<<<<

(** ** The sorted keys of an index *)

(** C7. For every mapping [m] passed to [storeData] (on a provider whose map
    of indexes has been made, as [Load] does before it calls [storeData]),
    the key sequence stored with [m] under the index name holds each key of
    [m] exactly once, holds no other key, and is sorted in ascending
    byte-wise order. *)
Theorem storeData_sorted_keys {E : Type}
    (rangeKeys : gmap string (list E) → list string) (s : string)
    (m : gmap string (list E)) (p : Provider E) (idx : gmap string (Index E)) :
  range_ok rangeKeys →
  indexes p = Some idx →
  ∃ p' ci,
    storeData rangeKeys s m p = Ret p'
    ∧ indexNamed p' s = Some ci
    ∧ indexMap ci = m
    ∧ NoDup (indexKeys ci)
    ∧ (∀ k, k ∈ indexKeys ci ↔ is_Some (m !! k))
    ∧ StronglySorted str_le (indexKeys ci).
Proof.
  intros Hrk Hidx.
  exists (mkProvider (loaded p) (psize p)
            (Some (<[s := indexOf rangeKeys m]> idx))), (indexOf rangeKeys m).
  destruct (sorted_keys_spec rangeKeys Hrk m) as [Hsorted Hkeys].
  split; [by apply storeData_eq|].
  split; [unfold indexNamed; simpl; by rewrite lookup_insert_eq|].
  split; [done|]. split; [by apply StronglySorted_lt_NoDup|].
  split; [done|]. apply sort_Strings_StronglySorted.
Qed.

>>>>

Problem to work on. Nothing beyond the line that contains "NoDup (indexKeys ci)" belongs in the answer; reproduce the entries exactly from their first line through it.

Answer to this exercise.
(** ** The sorted keys of an index *)

(** C7. For every mapping [m] passed to [storeData] (on a provider whose map
    of indexes has been made, as [Load] does before it calls [storeData]),
    the key sequence stored with [m] under the index name holds each key of
    [m] exactly once, holds no other key, and is sorted in ascending
    byte-wise order. *)
Theorem storeData_sorted_keys {E : Type}
    (rangeKeys : gmap string (list E) → list string) (s : string)
    (m : gmap string (list E)) (p : Provider E) (idx : gmap string (Index E)) :
  range_ok rangeKeys →
  indexes p = Some idx →
  ∃ p' ci,
    storeData rangeKeys s m p = Ret p'
    ∧ indexNamed p' s = Some ci
    ∧ indexMap ci = m
    ∧ NoDup (indexKeys ci)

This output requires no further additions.